What the exercise asks: After locating the line with "compromised else compromised)" in the data that follows, return it and every later line exactly, up to and including the line with "match parse_strict bytes".

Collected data
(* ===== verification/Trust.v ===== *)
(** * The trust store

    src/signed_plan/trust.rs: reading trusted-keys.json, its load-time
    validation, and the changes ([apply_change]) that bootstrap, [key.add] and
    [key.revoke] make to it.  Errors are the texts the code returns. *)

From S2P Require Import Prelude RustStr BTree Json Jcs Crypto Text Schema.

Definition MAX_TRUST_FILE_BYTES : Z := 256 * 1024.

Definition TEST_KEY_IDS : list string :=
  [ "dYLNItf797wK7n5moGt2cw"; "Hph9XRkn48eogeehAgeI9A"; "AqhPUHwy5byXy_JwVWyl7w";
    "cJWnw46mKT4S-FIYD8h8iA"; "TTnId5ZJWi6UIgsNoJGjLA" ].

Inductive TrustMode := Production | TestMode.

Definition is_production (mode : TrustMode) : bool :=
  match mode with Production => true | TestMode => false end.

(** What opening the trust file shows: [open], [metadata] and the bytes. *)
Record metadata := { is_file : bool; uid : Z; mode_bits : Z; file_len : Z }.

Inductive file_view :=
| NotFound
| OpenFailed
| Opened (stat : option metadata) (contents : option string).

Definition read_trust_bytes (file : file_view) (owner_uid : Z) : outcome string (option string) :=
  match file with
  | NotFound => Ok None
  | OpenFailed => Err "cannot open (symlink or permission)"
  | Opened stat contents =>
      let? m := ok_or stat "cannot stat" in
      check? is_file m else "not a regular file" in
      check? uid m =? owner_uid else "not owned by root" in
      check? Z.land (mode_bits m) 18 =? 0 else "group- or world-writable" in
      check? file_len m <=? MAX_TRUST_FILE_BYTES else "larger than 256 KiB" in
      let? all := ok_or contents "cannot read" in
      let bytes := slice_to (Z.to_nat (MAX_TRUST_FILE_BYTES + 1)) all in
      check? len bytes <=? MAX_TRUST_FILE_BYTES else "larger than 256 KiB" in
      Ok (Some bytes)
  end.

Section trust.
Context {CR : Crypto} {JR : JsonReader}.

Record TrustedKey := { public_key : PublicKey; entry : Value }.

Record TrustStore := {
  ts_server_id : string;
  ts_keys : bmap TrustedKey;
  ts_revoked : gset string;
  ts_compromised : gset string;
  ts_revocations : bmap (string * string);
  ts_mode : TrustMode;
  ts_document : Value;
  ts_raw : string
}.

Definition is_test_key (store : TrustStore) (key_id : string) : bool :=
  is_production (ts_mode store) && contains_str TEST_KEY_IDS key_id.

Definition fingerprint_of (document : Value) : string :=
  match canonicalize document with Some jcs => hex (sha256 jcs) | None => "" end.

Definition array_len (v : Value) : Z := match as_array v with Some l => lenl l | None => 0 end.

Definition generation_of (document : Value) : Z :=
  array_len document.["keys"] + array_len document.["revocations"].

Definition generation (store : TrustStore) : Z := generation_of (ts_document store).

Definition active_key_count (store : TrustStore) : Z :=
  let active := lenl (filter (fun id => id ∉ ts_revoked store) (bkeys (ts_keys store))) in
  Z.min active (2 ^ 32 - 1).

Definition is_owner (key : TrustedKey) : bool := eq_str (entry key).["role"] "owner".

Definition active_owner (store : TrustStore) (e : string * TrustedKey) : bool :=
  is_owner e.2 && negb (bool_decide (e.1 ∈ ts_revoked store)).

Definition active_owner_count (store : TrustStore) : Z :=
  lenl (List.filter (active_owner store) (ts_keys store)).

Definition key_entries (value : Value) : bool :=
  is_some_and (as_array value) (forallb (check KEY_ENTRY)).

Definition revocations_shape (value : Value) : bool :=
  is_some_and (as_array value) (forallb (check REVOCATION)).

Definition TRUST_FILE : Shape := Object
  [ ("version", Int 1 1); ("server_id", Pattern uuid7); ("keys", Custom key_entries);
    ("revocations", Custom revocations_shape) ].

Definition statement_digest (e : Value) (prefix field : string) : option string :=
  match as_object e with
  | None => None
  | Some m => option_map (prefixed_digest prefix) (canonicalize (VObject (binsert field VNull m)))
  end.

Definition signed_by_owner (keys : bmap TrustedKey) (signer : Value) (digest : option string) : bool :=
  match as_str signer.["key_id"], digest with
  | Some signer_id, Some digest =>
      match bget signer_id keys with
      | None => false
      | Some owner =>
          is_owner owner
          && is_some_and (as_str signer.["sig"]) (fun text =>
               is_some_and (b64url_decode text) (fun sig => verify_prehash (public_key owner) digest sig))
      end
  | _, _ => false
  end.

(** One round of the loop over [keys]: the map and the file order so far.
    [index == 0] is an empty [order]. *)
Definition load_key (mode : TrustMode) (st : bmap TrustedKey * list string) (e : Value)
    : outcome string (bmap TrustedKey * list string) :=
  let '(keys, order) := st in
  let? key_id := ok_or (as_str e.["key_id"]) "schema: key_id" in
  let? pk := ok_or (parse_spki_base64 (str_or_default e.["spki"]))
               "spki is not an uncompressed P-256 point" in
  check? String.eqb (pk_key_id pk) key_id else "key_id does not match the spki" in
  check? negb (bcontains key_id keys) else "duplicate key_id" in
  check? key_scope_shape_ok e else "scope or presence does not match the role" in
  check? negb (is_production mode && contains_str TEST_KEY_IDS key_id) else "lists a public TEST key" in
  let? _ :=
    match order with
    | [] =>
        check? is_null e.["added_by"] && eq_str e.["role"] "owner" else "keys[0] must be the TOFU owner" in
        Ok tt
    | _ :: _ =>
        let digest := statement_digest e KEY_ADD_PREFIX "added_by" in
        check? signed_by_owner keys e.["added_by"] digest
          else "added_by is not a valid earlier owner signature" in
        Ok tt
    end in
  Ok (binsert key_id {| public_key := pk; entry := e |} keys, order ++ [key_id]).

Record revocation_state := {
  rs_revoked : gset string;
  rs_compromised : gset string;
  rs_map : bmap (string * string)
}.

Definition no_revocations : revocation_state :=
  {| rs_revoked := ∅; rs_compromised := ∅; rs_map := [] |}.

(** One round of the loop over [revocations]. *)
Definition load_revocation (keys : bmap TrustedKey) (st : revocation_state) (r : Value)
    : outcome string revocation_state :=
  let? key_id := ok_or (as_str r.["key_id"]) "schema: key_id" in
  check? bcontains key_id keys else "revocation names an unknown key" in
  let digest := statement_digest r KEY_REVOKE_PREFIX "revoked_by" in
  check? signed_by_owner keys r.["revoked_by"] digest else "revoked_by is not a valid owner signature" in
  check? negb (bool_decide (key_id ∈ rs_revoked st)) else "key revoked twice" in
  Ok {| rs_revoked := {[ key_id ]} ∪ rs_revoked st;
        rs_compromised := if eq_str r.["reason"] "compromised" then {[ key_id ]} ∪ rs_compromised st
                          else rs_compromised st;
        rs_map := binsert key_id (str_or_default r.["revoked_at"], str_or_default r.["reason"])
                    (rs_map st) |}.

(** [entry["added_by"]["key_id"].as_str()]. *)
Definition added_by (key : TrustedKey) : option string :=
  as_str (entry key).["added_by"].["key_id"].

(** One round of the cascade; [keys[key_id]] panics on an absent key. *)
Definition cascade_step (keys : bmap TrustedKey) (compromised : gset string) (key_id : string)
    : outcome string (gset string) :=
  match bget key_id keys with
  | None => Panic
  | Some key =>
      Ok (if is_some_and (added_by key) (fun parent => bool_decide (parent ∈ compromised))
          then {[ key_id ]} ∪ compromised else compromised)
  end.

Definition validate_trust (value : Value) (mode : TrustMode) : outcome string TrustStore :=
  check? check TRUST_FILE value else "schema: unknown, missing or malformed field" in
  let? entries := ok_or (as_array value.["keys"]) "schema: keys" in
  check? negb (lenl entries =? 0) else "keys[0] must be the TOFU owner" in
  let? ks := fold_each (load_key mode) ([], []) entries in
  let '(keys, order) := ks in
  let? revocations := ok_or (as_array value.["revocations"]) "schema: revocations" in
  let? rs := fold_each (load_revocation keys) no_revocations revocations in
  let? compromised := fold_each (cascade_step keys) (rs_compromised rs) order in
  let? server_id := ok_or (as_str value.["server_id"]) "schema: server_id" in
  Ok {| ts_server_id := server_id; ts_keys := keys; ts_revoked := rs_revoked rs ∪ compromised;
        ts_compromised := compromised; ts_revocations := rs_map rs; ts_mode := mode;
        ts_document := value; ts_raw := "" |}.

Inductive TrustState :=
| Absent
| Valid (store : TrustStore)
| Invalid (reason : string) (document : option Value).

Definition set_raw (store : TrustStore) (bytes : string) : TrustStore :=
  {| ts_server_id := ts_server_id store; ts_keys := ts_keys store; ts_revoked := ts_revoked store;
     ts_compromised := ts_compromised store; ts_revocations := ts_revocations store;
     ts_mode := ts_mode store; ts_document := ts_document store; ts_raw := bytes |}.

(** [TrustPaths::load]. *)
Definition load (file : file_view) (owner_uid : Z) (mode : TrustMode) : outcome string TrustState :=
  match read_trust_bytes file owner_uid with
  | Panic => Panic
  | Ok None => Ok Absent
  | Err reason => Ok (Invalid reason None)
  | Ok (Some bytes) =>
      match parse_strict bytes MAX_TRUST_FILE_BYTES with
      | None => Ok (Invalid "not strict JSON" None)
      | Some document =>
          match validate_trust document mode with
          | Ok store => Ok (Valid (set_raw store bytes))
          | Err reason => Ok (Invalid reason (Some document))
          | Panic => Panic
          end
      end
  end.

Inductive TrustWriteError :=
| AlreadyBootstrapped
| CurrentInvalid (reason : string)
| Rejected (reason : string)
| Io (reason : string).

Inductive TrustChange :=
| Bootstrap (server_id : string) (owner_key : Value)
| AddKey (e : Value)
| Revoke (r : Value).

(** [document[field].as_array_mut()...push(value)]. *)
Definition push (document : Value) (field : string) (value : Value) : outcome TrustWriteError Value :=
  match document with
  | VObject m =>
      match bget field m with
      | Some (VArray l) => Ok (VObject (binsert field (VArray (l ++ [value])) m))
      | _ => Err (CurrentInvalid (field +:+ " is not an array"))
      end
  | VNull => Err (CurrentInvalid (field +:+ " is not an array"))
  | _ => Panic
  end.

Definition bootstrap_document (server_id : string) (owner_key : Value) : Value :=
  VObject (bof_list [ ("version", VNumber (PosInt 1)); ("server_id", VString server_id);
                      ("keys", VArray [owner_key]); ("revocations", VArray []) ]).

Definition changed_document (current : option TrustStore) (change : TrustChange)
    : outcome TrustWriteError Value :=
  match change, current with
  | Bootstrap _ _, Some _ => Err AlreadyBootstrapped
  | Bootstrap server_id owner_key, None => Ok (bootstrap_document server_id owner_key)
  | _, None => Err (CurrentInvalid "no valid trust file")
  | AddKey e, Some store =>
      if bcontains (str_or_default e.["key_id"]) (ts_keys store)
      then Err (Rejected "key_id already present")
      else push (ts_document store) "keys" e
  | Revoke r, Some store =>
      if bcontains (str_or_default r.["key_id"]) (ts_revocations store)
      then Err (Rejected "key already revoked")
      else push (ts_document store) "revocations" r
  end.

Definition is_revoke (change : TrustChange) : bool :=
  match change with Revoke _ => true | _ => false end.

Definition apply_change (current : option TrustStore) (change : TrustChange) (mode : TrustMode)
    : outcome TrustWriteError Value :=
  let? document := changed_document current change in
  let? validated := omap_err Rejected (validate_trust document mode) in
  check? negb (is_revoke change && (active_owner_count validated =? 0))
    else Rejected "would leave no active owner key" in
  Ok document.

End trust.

Task solution:
          then {[ key_id ]} ∪ compromised else compromised)
  end.

Definition validate_trust (value : Value) (mode : TrustMode) : outcome string TrustStore :=
  check? check TRUST_FILE value else "schema: unknown, missing or malformed field" in
  let? entries := ok_or (as_array value.["keys"]) "schema: keys" in
  check? negb (lenl entries =? 0) else "keys[0] must be the TOFU owner" in
  let? ks := fold_each (load_key mode) ([], []) entries in
  let '(keys, order) := ks in
  let? revocations := ok_or (as_array value.["revocations"]) "schema: revocations" in
  let? rs := fold_each (load_revocation keys) no_revocations revocations in
  let? compromised := fold_each (cascade_step keys) (rs_compromised rs) order in
  let? server_id := ok_or (as_str value.["server_id"]) "schema: server_id" in
  Ok {| ts_server_id := server_id; ts_keys := keys; ts_revoked := rs_revoked rs ∪ compromised;
        ts_compromised := compromised; ts_revocations := rs_map rs; ts_mode := mode;
        ts_document := value; ts_raw := "" |}.

Inductive TrustState :=
| Absent
| Valid (store : TrustStore)
| Invalid (reason : string) (document : option Value).

Definition set_raw (store : TrustStore) (bytes : string) : TrustStore :=
  {| ts_server_id := ts_server_id store; ts_keys := ts_keys store; ts_revoked := ts_revoked store;
     ts_compromised := ts_compromised store; ts_revocations := ts_revocations store;
     ts_mode := ts_mode store; ts_document := ts_document store; ts_raw := bytes |}.

(** [TrustPaths::load]. *)
Definition load (file : file_view) (owner_uid : Z) (mode : TrustMode) : outcome string TrustState :=
  match read_trust_bytes file owner_uid with
  | Panic => Panic
  | Ok None => Ok Absent
  | Err reason => Ok (Invalid reason None)
  | Ok (Some bytes) =>
      match parse_strict bytes MAX_TRUST_FILE_BYTES with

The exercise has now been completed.